▸ WORK TO BE COMPLETED: Pull every line containing "apply" out of the listing below.
(DATA TO USE begins)
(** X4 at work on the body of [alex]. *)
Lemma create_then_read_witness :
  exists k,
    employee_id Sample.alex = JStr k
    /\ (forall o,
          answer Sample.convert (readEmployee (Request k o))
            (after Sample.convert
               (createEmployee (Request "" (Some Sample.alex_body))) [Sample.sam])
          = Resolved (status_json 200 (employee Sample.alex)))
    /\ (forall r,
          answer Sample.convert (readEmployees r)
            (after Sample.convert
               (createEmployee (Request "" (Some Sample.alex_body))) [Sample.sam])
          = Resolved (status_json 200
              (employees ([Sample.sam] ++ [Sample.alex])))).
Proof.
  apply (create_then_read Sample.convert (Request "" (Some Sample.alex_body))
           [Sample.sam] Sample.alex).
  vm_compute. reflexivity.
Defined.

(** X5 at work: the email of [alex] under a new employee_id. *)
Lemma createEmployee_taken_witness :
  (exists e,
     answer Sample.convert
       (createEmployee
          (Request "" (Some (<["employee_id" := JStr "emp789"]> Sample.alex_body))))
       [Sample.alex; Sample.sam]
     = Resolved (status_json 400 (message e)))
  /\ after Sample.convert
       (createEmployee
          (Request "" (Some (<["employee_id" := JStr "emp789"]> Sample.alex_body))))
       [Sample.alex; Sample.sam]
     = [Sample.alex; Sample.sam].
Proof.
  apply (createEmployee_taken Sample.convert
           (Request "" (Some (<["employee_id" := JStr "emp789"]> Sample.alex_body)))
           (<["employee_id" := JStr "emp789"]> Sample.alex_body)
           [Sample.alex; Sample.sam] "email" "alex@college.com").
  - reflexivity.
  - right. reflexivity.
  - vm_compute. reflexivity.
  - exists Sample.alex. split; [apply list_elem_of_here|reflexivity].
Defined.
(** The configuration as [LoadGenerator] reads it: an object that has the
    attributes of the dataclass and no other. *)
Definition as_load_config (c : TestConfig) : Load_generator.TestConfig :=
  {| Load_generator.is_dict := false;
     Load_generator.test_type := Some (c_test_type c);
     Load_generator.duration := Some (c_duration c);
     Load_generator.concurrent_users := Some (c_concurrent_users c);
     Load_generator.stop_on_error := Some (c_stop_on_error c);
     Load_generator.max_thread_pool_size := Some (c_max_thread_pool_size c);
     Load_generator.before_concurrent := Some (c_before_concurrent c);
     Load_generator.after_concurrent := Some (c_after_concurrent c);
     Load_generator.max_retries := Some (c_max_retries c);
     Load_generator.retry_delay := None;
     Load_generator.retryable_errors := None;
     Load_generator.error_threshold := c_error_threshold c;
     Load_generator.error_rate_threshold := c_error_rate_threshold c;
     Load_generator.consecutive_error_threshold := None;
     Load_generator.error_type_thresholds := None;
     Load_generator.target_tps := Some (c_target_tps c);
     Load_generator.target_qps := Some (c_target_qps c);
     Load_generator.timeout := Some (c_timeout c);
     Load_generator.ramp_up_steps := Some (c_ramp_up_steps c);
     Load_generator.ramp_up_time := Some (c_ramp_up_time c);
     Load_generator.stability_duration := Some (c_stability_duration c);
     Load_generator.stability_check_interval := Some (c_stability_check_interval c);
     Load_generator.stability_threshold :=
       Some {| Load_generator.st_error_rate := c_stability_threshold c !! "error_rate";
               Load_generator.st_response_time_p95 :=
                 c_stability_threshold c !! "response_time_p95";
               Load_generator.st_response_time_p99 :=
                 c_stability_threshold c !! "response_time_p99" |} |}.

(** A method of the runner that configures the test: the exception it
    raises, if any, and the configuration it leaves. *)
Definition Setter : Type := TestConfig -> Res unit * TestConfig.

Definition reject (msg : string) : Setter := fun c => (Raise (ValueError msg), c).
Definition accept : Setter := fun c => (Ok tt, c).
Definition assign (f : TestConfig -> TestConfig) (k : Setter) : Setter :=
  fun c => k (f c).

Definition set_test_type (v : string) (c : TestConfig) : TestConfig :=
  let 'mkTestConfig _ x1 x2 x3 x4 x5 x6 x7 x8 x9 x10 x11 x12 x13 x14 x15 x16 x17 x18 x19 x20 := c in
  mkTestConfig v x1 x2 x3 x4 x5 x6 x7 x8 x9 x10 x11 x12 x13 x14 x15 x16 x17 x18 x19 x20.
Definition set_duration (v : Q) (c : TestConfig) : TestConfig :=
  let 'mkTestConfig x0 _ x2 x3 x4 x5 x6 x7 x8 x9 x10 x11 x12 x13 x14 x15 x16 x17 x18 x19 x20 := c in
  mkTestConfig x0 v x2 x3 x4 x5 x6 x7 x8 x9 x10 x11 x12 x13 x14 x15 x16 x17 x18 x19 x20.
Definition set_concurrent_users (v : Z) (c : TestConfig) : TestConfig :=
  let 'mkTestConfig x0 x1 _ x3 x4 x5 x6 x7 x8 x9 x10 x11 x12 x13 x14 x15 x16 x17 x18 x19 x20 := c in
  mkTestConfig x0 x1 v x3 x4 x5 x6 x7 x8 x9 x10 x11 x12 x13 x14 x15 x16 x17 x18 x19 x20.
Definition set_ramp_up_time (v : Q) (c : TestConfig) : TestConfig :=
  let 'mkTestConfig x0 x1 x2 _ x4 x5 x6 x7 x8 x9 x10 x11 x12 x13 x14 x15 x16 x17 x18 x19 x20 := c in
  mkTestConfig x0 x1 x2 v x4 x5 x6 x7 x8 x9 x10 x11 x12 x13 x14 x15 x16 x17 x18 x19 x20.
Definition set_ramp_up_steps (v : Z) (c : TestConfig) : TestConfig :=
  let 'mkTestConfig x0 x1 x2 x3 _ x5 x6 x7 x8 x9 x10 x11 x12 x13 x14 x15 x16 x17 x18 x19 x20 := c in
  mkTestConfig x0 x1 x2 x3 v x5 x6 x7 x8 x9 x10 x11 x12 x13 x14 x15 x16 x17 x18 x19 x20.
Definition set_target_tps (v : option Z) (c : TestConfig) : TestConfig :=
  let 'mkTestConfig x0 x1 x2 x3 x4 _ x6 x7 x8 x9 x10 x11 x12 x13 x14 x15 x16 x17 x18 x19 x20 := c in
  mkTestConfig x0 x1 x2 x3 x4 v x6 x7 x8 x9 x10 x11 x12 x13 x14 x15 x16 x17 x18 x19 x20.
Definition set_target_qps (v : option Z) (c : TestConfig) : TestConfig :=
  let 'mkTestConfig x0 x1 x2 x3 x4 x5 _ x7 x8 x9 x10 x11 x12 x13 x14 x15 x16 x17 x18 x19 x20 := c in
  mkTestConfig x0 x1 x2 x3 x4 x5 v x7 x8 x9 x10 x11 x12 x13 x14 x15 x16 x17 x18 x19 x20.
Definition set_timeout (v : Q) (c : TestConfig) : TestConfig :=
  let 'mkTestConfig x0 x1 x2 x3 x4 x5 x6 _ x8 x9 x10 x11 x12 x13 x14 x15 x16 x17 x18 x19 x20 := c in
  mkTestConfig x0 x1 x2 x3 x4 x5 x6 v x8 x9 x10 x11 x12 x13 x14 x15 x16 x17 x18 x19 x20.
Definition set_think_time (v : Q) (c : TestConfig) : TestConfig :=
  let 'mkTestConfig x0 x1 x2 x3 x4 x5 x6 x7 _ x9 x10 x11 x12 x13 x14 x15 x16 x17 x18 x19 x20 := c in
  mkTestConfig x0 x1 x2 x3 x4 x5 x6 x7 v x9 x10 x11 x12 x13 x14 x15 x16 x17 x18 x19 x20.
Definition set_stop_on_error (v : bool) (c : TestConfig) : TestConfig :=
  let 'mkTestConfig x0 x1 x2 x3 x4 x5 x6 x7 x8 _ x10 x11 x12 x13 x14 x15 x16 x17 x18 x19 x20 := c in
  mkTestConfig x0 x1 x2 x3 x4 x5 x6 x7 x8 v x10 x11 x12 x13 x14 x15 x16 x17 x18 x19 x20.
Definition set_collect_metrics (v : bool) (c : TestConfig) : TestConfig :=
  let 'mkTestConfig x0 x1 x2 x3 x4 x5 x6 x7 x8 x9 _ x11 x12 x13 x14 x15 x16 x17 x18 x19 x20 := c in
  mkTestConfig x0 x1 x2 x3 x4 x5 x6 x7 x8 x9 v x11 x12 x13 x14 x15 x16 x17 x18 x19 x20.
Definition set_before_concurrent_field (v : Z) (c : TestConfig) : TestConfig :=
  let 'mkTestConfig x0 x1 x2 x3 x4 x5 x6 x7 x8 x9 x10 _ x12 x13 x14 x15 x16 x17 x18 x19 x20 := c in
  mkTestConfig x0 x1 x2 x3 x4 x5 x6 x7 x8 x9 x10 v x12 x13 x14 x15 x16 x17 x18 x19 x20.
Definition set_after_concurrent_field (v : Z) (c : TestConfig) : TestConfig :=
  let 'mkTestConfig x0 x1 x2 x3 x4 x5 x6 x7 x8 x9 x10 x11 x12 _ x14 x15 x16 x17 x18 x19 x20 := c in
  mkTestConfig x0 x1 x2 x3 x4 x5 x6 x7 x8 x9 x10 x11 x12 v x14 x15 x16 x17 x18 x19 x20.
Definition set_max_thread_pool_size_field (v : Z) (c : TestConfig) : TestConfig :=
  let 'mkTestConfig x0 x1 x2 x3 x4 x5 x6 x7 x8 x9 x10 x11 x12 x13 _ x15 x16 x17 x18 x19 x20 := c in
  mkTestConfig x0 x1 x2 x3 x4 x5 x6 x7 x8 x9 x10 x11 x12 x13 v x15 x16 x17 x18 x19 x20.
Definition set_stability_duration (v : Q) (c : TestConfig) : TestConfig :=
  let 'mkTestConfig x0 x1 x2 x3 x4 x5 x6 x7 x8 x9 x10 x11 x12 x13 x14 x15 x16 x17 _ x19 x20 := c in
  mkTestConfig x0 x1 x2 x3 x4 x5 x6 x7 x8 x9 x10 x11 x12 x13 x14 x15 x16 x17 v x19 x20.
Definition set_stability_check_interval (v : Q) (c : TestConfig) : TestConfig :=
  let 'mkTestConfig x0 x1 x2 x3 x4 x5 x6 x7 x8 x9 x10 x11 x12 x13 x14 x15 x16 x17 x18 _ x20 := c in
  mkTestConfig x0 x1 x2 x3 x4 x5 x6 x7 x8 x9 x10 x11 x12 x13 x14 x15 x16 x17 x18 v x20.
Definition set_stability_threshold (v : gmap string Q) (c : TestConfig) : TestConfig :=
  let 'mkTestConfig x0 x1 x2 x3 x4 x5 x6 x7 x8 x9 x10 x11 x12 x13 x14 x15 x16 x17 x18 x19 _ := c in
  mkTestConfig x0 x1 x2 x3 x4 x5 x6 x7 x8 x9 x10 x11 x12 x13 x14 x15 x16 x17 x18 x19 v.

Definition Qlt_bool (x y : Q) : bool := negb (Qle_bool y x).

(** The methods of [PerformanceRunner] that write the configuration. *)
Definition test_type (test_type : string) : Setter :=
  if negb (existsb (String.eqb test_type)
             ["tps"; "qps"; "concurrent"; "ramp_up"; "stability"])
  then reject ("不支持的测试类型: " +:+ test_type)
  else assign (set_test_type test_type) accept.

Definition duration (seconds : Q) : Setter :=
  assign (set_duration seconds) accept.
(DATA TO USE ends)
▸ SOLUTION TO THIS EXERCISE:
  apply (create_then_read Sample.convert (Request "" (Some Sample.alex_body))
  apply (createEmployee_taken Sample.convert
  - exists Sample.alex. split; [apply list_elem_of_here|reflexivity].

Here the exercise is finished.